_Information shown_:
=== Section Start ===

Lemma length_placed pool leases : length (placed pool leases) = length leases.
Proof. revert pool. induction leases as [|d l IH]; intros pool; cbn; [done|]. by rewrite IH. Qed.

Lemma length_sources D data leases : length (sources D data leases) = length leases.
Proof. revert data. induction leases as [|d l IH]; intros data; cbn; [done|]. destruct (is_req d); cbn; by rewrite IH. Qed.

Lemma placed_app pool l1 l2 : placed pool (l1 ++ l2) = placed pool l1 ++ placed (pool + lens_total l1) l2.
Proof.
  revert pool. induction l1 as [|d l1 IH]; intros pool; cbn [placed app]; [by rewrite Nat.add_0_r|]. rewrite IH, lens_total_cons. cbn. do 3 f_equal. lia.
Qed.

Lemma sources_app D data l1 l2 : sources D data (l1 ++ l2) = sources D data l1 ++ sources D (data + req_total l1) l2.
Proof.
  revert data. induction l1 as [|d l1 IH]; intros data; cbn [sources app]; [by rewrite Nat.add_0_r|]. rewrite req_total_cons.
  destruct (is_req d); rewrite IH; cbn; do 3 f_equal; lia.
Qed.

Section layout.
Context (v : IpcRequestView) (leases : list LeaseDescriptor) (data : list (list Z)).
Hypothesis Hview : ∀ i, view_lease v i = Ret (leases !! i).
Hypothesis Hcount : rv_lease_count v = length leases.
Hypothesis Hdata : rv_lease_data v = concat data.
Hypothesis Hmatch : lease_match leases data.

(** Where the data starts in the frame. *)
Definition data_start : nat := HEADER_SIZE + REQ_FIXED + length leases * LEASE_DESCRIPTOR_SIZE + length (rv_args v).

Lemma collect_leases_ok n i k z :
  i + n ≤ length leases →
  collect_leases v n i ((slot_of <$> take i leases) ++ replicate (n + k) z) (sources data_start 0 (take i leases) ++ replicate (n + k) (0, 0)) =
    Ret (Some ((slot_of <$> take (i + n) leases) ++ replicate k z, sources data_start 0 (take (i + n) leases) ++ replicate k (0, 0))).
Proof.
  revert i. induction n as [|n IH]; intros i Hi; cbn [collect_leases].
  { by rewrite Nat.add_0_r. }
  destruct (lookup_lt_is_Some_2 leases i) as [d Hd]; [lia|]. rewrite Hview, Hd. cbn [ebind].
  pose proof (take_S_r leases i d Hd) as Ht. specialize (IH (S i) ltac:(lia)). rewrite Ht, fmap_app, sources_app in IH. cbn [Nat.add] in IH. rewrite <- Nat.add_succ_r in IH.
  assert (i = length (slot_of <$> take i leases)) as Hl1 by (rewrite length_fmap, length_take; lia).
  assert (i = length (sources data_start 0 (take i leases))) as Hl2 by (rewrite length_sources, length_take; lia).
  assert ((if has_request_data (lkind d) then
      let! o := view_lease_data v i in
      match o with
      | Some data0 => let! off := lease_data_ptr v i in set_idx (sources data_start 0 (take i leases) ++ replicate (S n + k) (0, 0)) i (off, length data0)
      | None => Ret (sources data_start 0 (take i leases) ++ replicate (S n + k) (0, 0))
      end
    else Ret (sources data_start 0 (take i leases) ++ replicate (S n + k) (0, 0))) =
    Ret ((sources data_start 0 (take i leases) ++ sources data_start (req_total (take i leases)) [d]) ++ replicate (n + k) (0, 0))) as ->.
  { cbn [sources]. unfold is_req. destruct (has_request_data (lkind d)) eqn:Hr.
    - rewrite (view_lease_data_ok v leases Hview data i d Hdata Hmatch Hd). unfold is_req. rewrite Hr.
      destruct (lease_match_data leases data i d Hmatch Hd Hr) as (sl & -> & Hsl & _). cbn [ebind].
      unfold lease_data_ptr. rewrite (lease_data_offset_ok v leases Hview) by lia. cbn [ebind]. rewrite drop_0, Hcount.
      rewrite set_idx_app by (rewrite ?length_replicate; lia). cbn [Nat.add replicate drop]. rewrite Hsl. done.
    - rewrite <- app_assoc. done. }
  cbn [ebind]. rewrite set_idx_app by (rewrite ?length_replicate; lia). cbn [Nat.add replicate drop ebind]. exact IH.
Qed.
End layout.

=== Section End ===
=== Section Start ===

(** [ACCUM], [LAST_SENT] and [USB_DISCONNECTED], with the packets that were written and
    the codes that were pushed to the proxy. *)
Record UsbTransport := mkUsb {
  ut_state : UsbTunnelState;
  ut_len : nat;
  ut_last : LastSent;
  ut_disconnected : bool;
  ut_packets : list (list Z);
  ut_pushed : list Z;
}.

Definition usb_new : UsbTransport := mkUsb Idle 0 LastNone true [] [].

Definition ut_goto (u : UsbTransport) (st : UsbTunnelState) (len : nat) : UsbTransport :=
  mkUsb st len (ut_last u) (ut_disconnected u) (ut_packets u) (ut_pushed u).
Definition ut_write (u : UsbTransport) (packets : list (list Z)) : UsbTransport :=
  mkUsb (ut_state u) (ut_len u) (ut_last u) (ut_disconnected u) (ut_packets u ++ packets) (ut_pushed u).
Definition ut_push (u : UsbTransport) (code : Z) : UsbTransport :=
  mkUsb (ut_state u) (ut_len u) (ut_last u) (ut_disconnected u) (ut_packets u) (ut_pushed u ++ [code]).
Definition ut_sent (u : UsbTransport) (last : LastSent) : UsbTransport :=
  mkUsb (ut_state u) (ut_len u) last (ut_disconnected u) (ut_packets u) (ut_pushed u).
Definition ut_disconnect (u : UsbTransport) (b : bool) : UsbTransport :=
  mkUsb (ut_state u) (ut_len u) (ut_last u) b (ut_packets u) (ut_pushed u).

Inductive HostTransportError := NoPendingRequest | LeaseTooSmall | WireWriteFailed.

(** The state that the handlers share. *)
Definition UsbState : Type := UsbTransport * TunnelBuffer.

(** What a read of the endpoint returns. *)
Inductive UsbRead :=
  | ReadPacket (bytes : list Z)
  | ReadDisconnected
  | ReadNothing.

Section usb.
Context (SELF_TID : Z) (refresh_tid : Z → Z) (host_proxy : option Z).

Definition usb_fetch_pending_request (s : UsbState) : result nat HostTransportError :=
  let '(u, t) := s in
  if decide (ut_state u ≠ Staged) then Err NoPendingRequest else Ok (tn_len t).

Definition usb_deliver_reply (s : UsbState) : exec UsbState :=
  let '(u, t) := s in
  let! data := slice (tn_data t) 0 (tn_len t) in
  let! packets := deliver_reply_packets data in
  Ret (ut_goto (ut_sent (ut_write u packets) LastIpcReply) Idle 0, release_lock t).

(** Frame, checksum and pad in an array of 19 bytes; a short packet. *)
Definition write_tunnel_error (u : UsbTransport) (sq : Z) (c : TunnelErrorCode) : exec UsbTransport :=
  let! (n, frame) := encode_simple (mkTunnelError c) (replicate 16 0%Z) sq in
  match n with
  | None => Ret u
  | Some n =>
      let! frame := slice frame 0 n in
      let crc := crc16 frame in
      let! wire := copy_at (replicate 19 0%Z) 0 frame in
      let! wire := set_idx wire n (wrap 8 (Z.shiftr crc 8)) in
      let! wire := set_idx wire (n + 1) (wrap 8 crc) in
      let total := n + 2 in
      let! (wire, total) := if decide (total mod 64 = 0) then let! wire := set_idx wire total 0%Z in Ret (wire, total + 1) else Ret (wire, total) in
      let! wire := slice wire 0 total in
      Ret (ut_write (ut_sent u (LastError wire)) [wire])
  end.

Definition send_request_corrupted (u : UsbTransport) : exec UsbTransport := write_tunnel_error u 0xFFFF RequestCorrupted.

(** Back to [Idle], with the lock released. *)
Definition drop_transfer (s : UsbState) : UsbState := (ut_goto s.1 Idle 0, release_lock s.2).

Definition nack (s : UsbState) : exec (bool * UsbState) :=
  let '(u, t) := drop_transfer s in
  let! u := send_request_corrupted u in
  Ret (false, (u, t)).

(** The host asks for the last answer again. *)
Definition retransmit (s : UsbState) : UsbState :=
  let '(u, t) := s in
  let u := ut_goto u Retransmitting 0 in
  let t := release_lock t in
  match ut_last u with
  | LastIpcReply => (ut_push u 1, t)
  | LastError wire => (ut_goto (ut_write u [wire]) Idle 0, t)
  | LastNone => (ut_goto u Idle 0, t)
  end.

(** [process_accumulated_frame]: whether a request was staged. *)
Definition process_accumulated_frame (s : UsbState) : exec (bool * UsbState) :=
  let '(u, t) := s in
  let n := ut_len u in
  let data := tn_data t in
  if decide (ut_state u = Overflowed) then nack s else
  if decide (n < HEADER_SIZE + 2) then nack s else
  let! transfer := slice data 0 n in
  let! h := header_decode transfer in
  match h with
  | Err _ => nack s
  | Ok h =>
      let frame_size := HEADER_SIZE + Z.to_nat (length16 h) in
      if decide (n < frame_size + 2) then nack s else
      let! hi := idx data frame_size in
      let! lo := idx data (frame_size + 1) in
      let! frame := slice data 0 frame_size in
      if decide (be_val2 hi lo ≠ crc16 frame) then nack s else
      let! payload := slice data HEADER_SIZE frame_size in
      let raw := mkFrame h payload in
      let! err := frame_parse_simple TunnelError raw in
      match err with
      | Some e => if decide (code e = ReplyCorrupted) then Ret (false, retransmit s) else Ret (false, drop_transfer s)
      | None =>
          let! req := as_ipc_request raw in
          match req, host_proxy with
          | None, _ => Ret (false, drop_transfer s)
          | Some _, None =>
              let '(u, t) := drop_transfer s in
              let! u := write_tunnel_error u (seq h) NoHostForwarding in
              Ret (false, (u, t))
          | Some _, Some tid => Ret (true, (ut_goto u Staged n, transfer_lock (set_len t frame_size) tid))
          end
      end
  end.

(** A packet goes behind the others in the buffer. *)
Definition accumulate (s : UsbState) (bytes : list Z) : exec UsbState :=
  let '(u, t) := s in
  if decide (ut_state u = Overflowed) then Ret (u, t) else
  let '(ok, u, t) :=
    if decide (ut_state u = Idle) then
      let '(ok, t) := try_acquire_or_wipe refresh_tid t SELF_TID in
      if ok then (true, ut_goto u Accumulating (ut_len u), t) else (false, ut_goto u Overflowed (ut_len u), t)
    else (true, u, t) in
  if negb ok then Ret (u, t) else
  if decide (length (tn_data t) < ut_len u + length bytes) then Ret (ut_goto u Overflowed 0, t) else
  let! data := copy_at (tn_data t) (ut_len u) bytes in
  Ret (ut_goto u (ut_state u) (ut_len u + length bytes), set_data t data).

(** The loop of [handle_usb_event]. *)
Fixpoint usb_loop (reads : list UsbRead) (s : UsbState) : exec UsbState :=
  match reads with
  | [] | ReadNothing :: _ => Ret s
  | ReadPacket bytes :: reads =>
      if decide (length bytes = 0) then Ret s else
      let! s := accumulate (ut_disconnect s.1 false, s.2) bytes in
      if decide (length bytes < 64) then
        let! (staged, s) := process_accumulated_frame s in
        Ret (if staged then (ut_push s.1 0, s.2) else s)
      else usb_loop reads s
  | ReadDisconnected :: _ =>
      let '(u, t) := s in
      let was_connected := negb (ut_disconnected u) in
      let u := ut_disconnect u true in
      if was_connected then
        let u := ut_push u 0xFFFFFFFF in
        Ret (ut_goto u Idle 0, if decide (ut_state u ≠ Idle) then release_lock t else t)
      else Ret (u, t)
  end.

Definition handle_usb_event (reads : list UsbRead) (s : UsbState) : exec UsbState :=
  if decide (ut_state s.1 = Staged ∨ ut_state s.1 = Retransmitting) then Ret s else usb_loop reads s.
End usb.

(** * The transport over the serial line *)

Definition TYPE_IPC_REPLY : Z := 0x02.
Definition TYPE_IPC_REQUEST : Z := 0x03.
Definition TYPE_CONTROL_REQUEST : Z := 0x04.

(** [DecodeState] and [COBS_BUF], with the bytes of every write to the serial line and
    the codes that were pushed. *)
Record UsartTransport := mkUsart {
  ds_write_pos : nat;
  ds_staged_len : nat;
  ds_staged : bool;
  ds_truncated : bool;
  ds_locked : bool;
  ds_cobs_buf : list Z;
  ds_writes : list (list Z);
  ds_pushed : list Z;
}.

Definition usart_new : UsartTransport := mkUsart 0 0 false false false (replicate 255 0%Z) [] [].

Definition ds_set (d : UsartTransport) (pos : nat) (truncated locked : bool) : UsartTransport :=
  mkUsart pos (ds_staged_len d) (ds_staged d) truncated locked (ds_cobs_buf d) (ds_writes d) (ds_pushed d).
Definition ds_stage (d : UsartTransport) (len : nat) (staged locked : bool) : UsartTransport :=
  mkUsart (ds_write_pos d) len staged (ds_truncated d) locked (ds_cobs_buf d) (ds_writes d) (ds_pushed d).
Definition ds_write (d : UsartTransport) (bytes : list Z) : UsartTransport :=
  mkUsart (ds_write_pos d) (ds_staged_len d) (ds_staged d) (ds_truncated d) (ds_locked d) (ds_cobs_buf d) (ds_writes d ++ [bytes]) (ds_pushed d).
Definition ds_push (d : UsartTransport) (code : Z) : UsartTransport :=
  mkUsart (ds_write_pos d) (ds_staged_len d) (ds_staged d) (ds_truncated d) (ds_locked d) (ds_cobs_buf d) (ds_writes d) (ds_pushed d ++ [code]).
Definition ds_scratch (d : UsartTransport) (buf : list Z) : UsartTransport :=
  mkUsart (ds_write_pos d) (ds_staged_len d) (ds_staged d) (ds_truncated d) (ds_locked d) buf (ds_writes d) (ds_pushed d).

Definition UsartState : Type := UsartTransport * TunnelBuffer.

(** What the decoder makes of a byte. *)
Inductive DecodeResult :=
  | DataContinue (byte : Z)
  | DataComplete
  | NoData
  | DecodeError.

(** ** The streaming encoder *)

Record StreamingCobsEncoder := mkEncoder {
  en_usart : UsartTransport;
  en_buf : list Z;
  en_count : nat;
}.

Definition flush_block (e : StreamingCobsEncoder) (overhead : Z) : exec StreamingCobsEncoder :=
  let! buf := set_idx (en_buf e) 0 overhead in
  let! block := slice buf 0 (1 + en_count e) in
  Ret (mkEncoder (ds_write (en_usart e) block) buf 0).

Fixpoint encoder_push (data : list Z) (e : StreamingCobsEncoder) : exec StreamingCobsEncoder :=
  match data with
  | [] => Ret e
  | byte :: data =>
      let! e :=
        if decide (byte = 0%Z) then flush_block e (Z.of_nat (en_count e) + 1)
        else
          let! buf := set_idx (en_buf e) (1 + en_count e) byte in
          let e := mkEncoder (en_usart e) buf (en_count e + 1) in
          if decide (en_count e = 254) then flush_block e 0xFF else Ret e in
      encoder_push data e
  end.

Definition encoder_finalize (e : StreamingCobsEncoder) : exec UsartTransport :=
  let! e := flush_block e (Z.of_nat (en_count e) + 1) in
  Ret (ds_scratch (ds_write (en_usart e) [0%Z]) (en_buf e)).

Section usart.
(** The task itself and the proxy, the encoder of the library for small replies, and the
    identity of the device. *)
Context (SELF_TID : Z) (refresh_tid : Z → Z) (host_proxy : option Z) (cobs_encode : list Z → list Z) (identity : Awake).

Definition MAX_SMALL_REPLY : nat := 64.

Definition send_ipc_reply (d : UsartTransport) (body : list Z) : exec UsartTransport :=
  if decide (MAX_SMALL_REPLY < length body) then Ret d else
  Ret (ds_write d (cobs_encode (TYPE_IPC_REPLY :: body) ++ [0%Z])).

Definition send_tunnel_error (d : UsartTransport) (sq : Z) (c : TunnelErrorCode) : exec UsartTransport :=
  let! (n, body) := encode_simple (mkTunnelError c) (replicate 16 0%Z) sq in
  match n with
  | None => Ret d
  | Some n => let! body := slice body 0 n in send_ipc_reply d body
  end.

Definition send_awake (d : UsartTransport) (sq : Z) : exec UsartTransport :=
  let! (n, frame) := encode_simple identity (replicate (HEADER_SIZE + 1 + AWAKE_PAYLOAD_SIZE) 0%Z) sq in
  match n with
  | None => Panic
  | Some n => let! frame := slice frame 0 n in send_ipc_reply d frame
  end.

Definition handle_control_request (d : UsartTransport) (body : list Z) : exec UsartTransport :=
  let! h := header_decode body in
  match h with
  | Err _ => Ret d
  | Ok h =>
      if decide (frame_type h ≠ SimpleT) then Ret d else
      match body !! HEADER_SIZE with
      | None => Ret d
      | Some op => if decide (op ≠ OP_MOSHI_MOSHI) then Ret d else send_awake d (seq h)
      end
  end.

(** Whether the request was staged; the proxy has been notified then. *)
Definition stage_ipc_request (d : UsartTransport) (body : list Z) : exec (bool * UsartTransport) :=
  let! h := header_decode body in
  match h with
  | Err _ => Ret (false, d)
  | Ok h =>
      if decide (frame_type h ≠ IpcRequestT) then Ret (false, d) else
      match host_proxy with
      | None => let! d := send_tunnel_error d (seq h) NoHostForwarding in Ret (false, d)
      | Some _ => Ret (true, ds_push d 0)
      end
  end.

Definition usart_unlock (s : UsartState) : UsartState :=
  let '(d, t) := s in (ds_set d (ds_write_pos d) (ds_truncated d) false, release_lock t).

=== Section End ===

_Exercise requirements_: Working from the material above, restate word for word the lines between the line with "Lemma sources_app D" and the line with "assert (i = length (slot_of", both included, and only those.

_Task result_:
Lemma sources_app D data l1 l2 : sources D data (l1 ++ l2) = sources D data l1 ++ sources D (data + req_total l1) l2.
Proof.
  revert data. induction l1 as [|d l1 IH]; intros data; cbn [sources app]; [by rewrite Nat.add_0_r|]. rewrite req_total_cons.
  destruct (is_req d); rewrite IH; cbn; do 3 f_equal; lia.
Qed.

Section layout.
Context (v : IpcRequestView) (leases : list LeaseDescriptor) (data : list (list Z)).
Hypothesis Hview : ∀ i, view_lease v i = Ret (leases !! i).
Hypothesis Hcount : rv_lease_count v = length leases.
Hypothesis Hdata : rv_lease_data v = concat data.
Hypothesis Hmatch : lease_match leases data.

(** Where the data starts in the frame. *)
Definition data_start : nat := HEADER_SIZE + REQ_FIXED + length leases * LEASE_DESCRIPTOR_SIZE + length (rv_args v).

Lemma collect_leases_ok n i k z :
  i + n ≤ length leases →
  collect_leases v n i ((slot_of <$> take i leases) ++ replicate (n + k) z) (sources data_start 0 (take i leases) ++ replicate (n + k) (0, 0)) =
    Ret (Some ((slot_of <$> take (i + n) leases) ++ replicate k z, sources data_start 0 (take (i + n) leases) ++ replicate k (0, 0))).
Proof.
  revert i. induction n as [|n IH]; intros i Hi; cbn [collect_leases].
  { by rewrite Nat.add_0_r. }
  destruct (lookup_lt_is_Some_2 leases i) as [d Hd]; [lia|]. rewrite Hview, Hd. cbn [ebind].
  pose proof (take_S_r leases i d Hd) as Ht. specialize (IH (S i) ltac:(lia)). rewrite Ht, fmap_app, sources_app in IH. cbn [Nat.add] in IH. rewrite <- Nat.add_succ_r in IH.
  assert (i = length (slot_of <$> take i leases)) as Hl1 by (rewrite length_fmap, length_take; lia).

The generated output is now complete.